Exposição temática integrada no Festival de l’Incertitude, uma iniciativa desenvolvida pela Delegação em França da Fundação Calouste Gulbenkian. Com curadoria de Paulo Pires do Vale, esta mostra centrava-se no aprofundamento do conceito de utopia na contemporaneidade a partir de uma seleção de obras de artes visuais e de literatura.
Themed exhibition included in the “Festival de l’incertitude”, an initiative by the Calouste Gulbenkian Foundation’s Delegation in France. Through a selection of visual and literary works curated by Paulo Pires do Vale, the show considered the development of the concept of utopia in contemporary thought.

Exposição temática integrada no Festival de l'Incertitude, iniciativa desenvolvida pela Delegação em França da Fundação Calouste Gulbenkian, por ocasião dos quinhentos anos da publicação da Utopia de Thomas More.

Do programa, comissariado por Paulo Pires do Vale, faziam parte exposições, ateliês abertos, encontros, ciclos de cinema e conferências, que no seu conjunto constituíam, usando as palavras do curador, uma celebração da incerteza como «espace spacieux des possibles» (Festival de l'Incertitude, 2016, p. 2).

Chamando a atenção para os perigos da promoção da estabilidade (ilusória) que marca a contemporaneidade, este festival surgia como uma tentativa, por parte da Delegação em França, de contribuir para uma mudança de paradigma, assente no modo de encarar a incerteza não como algo negativo, mas positivo e até necessário para o desenvolvimento de uma sociedade inclusiva, dinâmica e criativa.

A reflexão proposta sobre a ideia de incerteza desdobrava-se em dois momentos: o primeiro centrado no conceito de inquietação, e o segundo no papel da utopia na cultura contemporânea. A estes dois momentos interrelacionados correspondiam duas exposições – «De l'Intranquillité» e «Du Possible» –, que possuíam como elo de ligação a Biblioteca Particular de Fernando Pessoa. Esta era não só a primeira apresentação desta biblioteca no estrangeiro, como também a sua primeira aparição pública, constituindo-se um momento único.

Para a sua apresentação em contexto expositivo, o curador contou com a colaboração de Pierre Leguillon, artista francês que tem vindo a refletir sobre o livro na era digital. Como resposta, Leguillon concebeu uma instalação que partiu da referida biblioteca e a integrou (La Bibliothèque particulière de Fernando Pessoa, Tesouro transnacional, 2016).
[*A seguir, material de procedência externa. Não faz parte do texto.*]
(* ===== verification/TwoFactor.v ===== *)
(** * Two-factor authentication and the login (backend/twofactor.go)

    TOTP codes (RFC 6238) computed with the HMAC of Crypto.v, recovery codes, the
    two steps of the login, and the setup, as operations on the [AuthManager] of
    Auth.v; then the step relation of everything that runs under [am.mu], with
    the invariants of the users, the challenges and the second factors. *)

From Stdlib Require Import ZArith Lia Bool String Ascii List.
From stdpp Require Import base gmap strings list.
From S2P Require Import Prelude GoStrings Text Validate Authz Crypto Passwords Auth.

Definition totpPeriod : Z := 30.
Definition totpDigits : Z := 6.
Definition recoveryCodeCount : nat := 10.
Definition challengeLifetime : Z := 5 * ns_minute.
Definition challengeAttempts : Z := 5.
Definition setupLifetime : Z := 15 * ns_minute.
Definition TOTPIssuer : string := "LinuxGSM Dashboard".

(** ** TOTP *)

(** [GenerateTOTPSecret] of 20 random bytes. *)
Definition GenerateTOTPSecret (random : option (list Z)) : option string :=
  match random with Some b => Some (base32_encode b) | None => None end.

(** [fmt.Sprintf("%06d", v)] for [v] below a million. *)
Definition six_digits (v : Z) : string :=
  of_bytes (map (fun p => chr (48 + v / 10 ^ p mod 10)) [5; 4; 3; 2; 1; 0]).

Definition TOTPCode (secret : string) (step : Z) : option string :=
  match base32_decode (of_bytes (upper_bytes (to_bytes (trim_space secret)))) with
  | None | Some [] => None
  | Some key =>
      let sum := hmac_sha1 key (be_bytes 8 (step mod 2 ^ 64)) in
      let offset := Z.land (List.last sum 0) 0x0f in
      let value := Z.land (be_value (take 4 (drop (Z.to_nat offset) sum))) 0x7fffffff in
      Some (six_digits (value mod 1000000))
  end.

(** [now.Unix()] *)
Definition unix (now : Z) : Z := now / ns_second.

(** The loop over the accepted time steps. *)
Fixpoint totp_loop (secret code : string) (lastStep : Z) (steps : list Z) : option Z :=
  match steps with
  | [] => None
  | step :: r =>
      if step <=? lastStep then totp_loop secret code lastStep r else
      match TOTPCode secret step with
      | None => None
      | Some want => if String.eqb want code then Some step else totp_loop secret code lastStep r
      end
  end.

Definition verifyTOTP (secret code : string) (now lastStep : Z) : option Z :=
  let code := replace_byte (trim_space code) " " "" in
  if negb (slen code =? totpDigits) then None
  else if negb (sall is_digit code) then None
  else
    let current := Z.quot (unix now) totpPeriod in
    totp_loop secret code lastStep [current - 1; current; current + 1].

(** ** Recovery codes *)

Definition recoveryAlphabet : string := "abcdefghjkmnpqrstuvwxyz23456789".
Definition recovery_char (b : Z) : ascii :=
  nth (Z.to_nat (b mod slen recoveryAlphabet)) (to_bytes recoveryAlphabet) "a"%char.
Definition recovery_code (buf : list Z) : string :=
  let chars := map recovery_char buf in
  of_bytes (take 5 chars) +:+ "-" +:+ of_bytes (drop 5 chars).
(** [draws]: ten random bytes for each of the ten codes, [None] when reading failed. *)
Definition generateRecoveryCodes (draws : option (list (list Z))) : option (list string) :=
  match draws with Some bufs => Some (map recovery_code bufs) | None => None end.

Definition normalizeRecoveryCode (code : string) : string :=
  replace_byte (replace_byte (of_bytes (lower_bytes (to_bytes (trim_space code)))) "-" "") " " "".

Definition nul : string := of_bytes [chr 0].
Definition hashRecoveryCode (username code : string) : string :=
  hex_encode (sha256 (octets ("lgsm-recovery" +:+ nul +:+ username +:+ nul +:+ normalizeRecoveryCode code))).

(** Removes the first code equal to [hash]. *)
Fixpoint remove_code (hash : string) (codes : list string) : option (list string) :=
  match codes with
  | [] => None
  | h :: r => if String.eqb h hash then Some r
              else match remove_code hash r with Some r' => Some (h :: r') | None => None end
  end.

(** ** Checking the second factor *)

Definition set_step (step : Z) (u : User) : User :=
  with_totp (u_TOTPEnabled u) (u_TOTPSecret u) step (u_RecoveryCodes u) u.
Definition set_codes (codes : list string) (u : User) : User :=
  with_totp (u_TOTPEnabled u) (u_TOTPSecret u) (u_TOTPLastStep u) codes u.

(** Whether a recovery code was used. *)
Definition consumeSecondFactorLocked (ok : bool) (now : Z) (username code : string)
    (am : AuthManager) : ret bool :=
  match GetUser am username with
  | None => (Err ErrInvalidCode, am)
  | Some u =>
      if negb (u_TOTPEnabled u) then (Err ErrInvalidCode, am) else
      match verifyTOTP (u_TOTPSecret u) code now (u_TOTPLastStep u) with
      | Some step =>
          save_or_restore ok (update_first (named username) (set_step step) (users am)) am
            (fun am' => (Ok false, am'))
      | None =>
          match remove_code (hashRecoveryCode username code) (u_RecoveryCodes u) with
          | Some codes =>
              save_or_restore ok (update_first (named username) (set_codes codes) (users am)) am
                (fun am' => (Ok true, am'))
          | None => (Err ErrInvalidCode, am)
          end
      end
  end.

(** ** The login *)

Record LoginResult := mkLoginResult { SessionID : string; Challenge : string }.

Definition add_challenge_locked (now : Z) (token username : string) (am : AuthManager) : AuthManager :=
  set_challenges (<[token := mkChallenge username (now + challengeLifetime) 0]> (challenges am)) am.

Definition ChallengeUser (now : Z) (token : string) (am : AuthManager) : option string :=
  match challenges am !! token with
  | None => None
  | Some c => if c_expiry c <? now then None else Some (c_username c)
  end.

(** What [CompleteLogin] does under the lock: the user to sign in, and whether a
    recovery code was used. *)
Definition complete_locked (ok : bool) (now : Z) (token code : string) (am : AuthManager)
    : ret (string * bool) :=
  match challenges am !! token with
  | None => (Err ErrChallengeExpired, set_challenges (delete token (challenges am)) am)
  | Some c =>
      if c_expiry c <? now
      then (Err ErrChallengeExpired, set_challenges (delete token (challenges am)) am) else
      let c' := mkChallenge (c_username c) (c_expiry c) (c_attempts c + 1) in
      if c_attempts c' >? challengeAttempts
      then (Err ErrChallengeExpired, set_challenges (delete token (challenges am)) am) else
      let am1 := set_challenges (<[token := c']> (challenges am)) am in
      match consumeSecondFactorLocked ok now (c_username c) code am1 with
      | (Err e, am2) => (Err e, am2)
      | (Ok used, am2) => (Ok (c_username c, used), set_challenges (delete token (challenges am2)) am2)
      end
  end.

Definition CompleteLogin (ok : bool) (now : Z) (sid csrf : option string) (token code : string)
    (am : AuthManager) : ret (string * bool) :=
  match complete_locked ok now token code am with
  | (Err e, am') => (Err e, am')
  | (Ok (username, used), am') =>
      match createSession now sid csrf username am' with
      | (Err e, am'') => (Err e, am'')
      | (Ok s, am'') => (Ok (s, used), am'')
      end
  end.

Record TwoFactorStatus := mkStatus { Enabled : bool; RecoveryCodesLeft : Z }.
Definition TwoFactorStatusFor (username : string) (am : AuthManager) : TwoFactorStatus :=
  match GetUser am username with
  | Some u => mkStatus (u_TOTPEnabled u) (Z.of_nat (length (u_RecoveryCodes u)))
  | None => mkStatus false 0
  end.

(** ** Setup *)

Definition clearTwoFactorLocked (ok : bool) (username keep : string) (am : AuthManager) : ret unit :=
  match GetUser am username with
  | None => (Err EUserNotFound, am)
  | Some u =>
      if negb (u_TOTPEnabled u) then (Err ErrTwoFactorDisabled, am) else
      save_or_restore ok (update_first (named username) (with_totp false "" 0 []) (users am)) am (fun am' =>
        let am1 := invalidateUserSessionsLocked username keep am' in
        (Ok tt, set_challenges
           (filter (fun p => negb (String.eqb (c_username p.2) username) = true) (challenges am1)) am1))
  end.

Definition ResetTwoFactor (ok : bool) (username : string) (am : AuthManager) : ret unit :=
  clearTwoFactorLocked ok username "" am.

Definition ConfirmTwoFactorSetup (ok : bool) (now : Z) (draws : option (list (list Z)))
    (username code keep : string) (am : AuthManager) : ret (list string) :=
  let expired := (Err ESetupExpired, set_setups (delete username (setups am)) am) in
  match setups am !! username with
  | None => expired
  | Some setup =>
      if p_expiry setup <? now then expired else
      match verifyTOTP (p_secret setup) code now 0 with
      | None => (Err ErrInvalidCode, am)
      | Some step =>
          match generateRecoveryCodes draws with
          | None => (Err ERandom, am)
          | Some codes =>
              match GetUser am username with
              | None => (Err EUserNotFound, am)
              | Some u =>
                  if u_TOTPEnabled u then (Err ErrTwoFactorEnabled, am) else
                  save_or_restore ok
                    (update_first (named username)
                       (with_totp true (p_secret setup) step (map (hashRecoveryCode username) codes)) (users am))
                    am (fun am' =>
                      (Ok codes, invalidateUserSessionsLocked username keep
                                   (set_setups (delete username (setups am')) am')))
              end
          end
      end
  end.

(** The locked part of [RegenerateRecoveryCodes]; it may write the file twice. *)
Definition regenerate_locked (ok1 ok2 : bool) (now : Z) (draws : option (list (list Z)))
    (username code : string) (am : AuthManager) : ret (list string) :=
  match consumeSecondFactorLocked ok1 now username code am with
  | (Err e, am1) => (Err e, am1)
  | (Ok _, am1) =>
      match generateRecoveryCodes draws with
      | None => (Err ERandom, am1)
      | Some codes =>
          match GetUser am1 username with
          | None => (Err EUserNotFound, am1)
          | Some _ =>
              save_or_restore ok2
                (update_first (named username) (set_codes (map (hashRecoveryCode username) codes)) (users am1))
                am1 (fun am2 => (Ok codes, am2))
          end
      end
  end.

(** The locked part of [DisableTwoFactor]. *)
Definition disable_locked (ok1 ok2 : bool) (now : Z) (username code keep : string)
    (am : AuthManager) : ret unit :=
  match consumeSecondFactorLocked ok1 now username code am with
  | (Err e, am1) => (Err e, am1)
  | (Ok _, am1) => clearTwoFactorLocked ok2 username keep am1
  end.

(** ** The operations that check a password first *)

(** Percent encoding of [url.PathEscape] and [url.QueryEscape]. *)
Definition pct (c : ascii) : bytes :=
  let up v := if v <? 10 then chr (48 + v) else chr (55 + v) in
  ["%"%char; up (code c / 16); up (code c mod 16)].
Definition unreserved (c : ascii) : bool := is_alnum c || one_of "-_.~" c.
Definition PathEscape (s : string) : string :=
  of_bytes (flat_map (fun c => if unreserved c || one_of "$&+=:@" c then [c] else pct c) (to_bytes s)).
Definition QueryEscape (s : string) : string :=
  of_bytes (flat_map (fun c => if unreserved c then [c]
                               else if Ascii.eqb c " " then ["+"%char] else pct c) (to_bytes s)).

(** [url.Values.Encode] sorts by key. *)
Definition TOTPURI (secret account host : string) : string :=
  let label := TOTPIssuer +:+ ":" +:+ account in
  let label := if String.eqb host "" then label else label +:+ "@" +:+ host in
  "otpauth://totp/" +:+ PathEscape label +:+ "?" +:+
  join "&" (map (fun p => fst p +:+ "=" +:+ QueryEscape (snd p))
    [("algorithm", "SHA1"); ("digits", itoa totpDigits); ("issuer", TOTPIssuer);
     ("period", itoa totpPeriod); ("secret", secret)]).

Section Passwords.
Context `{Argon2}.

Definition BeginLogin (ok : bool) (salt : option (list Z)) (now : Z) (sid csrf token : option string)
    (username password : string) (am : AuthManager) : ret LoginResult :=
  match verifyCredentials ok salt username password am with
  | (Some e, am1) => (Err e, am1)
  | (None, am1) =>
      let enabled := match GetUser am1 username with Some u => u_TOTPEnabled u | None => false end in
      if negb enabled then
        match createSession now sid csrf username am1 with
        | (Err e, am2) => (Err e, am2)
        | (Ok s, am2) => (Ok (mkLoginResult s ""), am2)
        end
      else match token with
      | None => (Err ERandom, am1)
      | Some token => (Ok (mkLoginResult "" token), add_challenge_locked now token username am1)
      end
  end.

Definition Login (ok : bool) (salt : option (list Z)) (now : Z) (sid csrf token : option string)
    (username password : string) (am : AuthManager) : ret string :=
  match BeginLogin ok salt now sid csrf token username password am with
  | (Err e, am') => (Err e, am')
  | (Ok res, am') => if String.eqb (Challenge res) "" then (Ok (SessionID res), am')
                     else (Err ErrTwoFactorRequired, am')
  end.

Definition StartTwoFactorSetup (ok : bool) (salt : option (list Z)) (now : Z) (random : option (list Z))
    (username password host : string) (am : AuthManager) : ret (string * string) :=
  match verifyCredentials ok salt username password am with
  | (Some _, am1) => (Err EPasswordIncorrect, am1)
  | (None, am1) =>
      if Enabled (TwoFactorStatusFor username am1) then (Err ErrTwoFactorEnabled, am1) else
      match GenerateTOTPSecret random with
      | None => (Err ERandom, am1)
      | Some secret =>
          (Ok (secret, TOTPURI secret username host),
           set_setups (<[username := mkSetup secret (now + setupLifetime)]> (setups am1)) am1)
      end
  end.

Definition DisableTwoFactor (ok ok1 ok2 : bool) (salt : option (list Z)) (now : Z)
    (username password code keep : string) (am : AuthManager) : ret unit :=
  match verifyCredentials ok salt username password am with
  | (Some _, am1) => (Err EPasswordIncorrect, am1)
  | (None, am1) => disable_locked ok1 ok2 now username code keep am1
  end.

Definition RegenerateRecoveryCodes (ok ok1 ok2 : bool) (salt : option (list Z)) (now : Z)
    (draws : option (list (list Z))) (username password code : string) (am : AuthManager) : ret (list string) :=
  match verifyCredentials ok salt username password am with
  | (Some _, am1) => (Err EPasswordIncorrect, am1)
  | (None, am1) => regenerate_locked ok1 ok2 now draws username code am1
  end.
End Passwords.

(** RFC 6238, appendix B (SHA-1, the last six of the eight digits). *)
Example totp_rfc6238 :
  map (TOTPCode "GEZDGNBVGY3TQOJQGEZDGNBVGY3TQOJQ") [59 / 30; 1111111109 / 30; 20000000000 / 30]
  = [Some "287082"; Some "081804"; Some "353130"].
Proof. by vm_compute. Qed.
Os exemplares que haviam pertencido ao autor de O Livro do Desassossego foram apresentados numa vitrina de parede, que percorria, à altura do olhar, o perímetro da sala, dispostos segundo a ordem de catalogação da Casa Fernando Pessoa. Nesta espécie de prateleira envidraçada, fechada, concebida por Leguillon, o artista deixara duas marcas autorais fortes: uma interrupção, que preenchera com uma caixa de madeira onde se encontrava um conjunto de livros para consulta, e uma zona com quatro publicações pertencentes ao Musée des Erreurs, um projeto de museu fictício que vinha desenvolvendo. Estes elementos compunham a reflexão do artista sobre o livro enquanto material e imagem, e sobre o valor que lhe é atribuído, tendo como ponto de partida a Biblioteca Particular de Fernando Pessoa.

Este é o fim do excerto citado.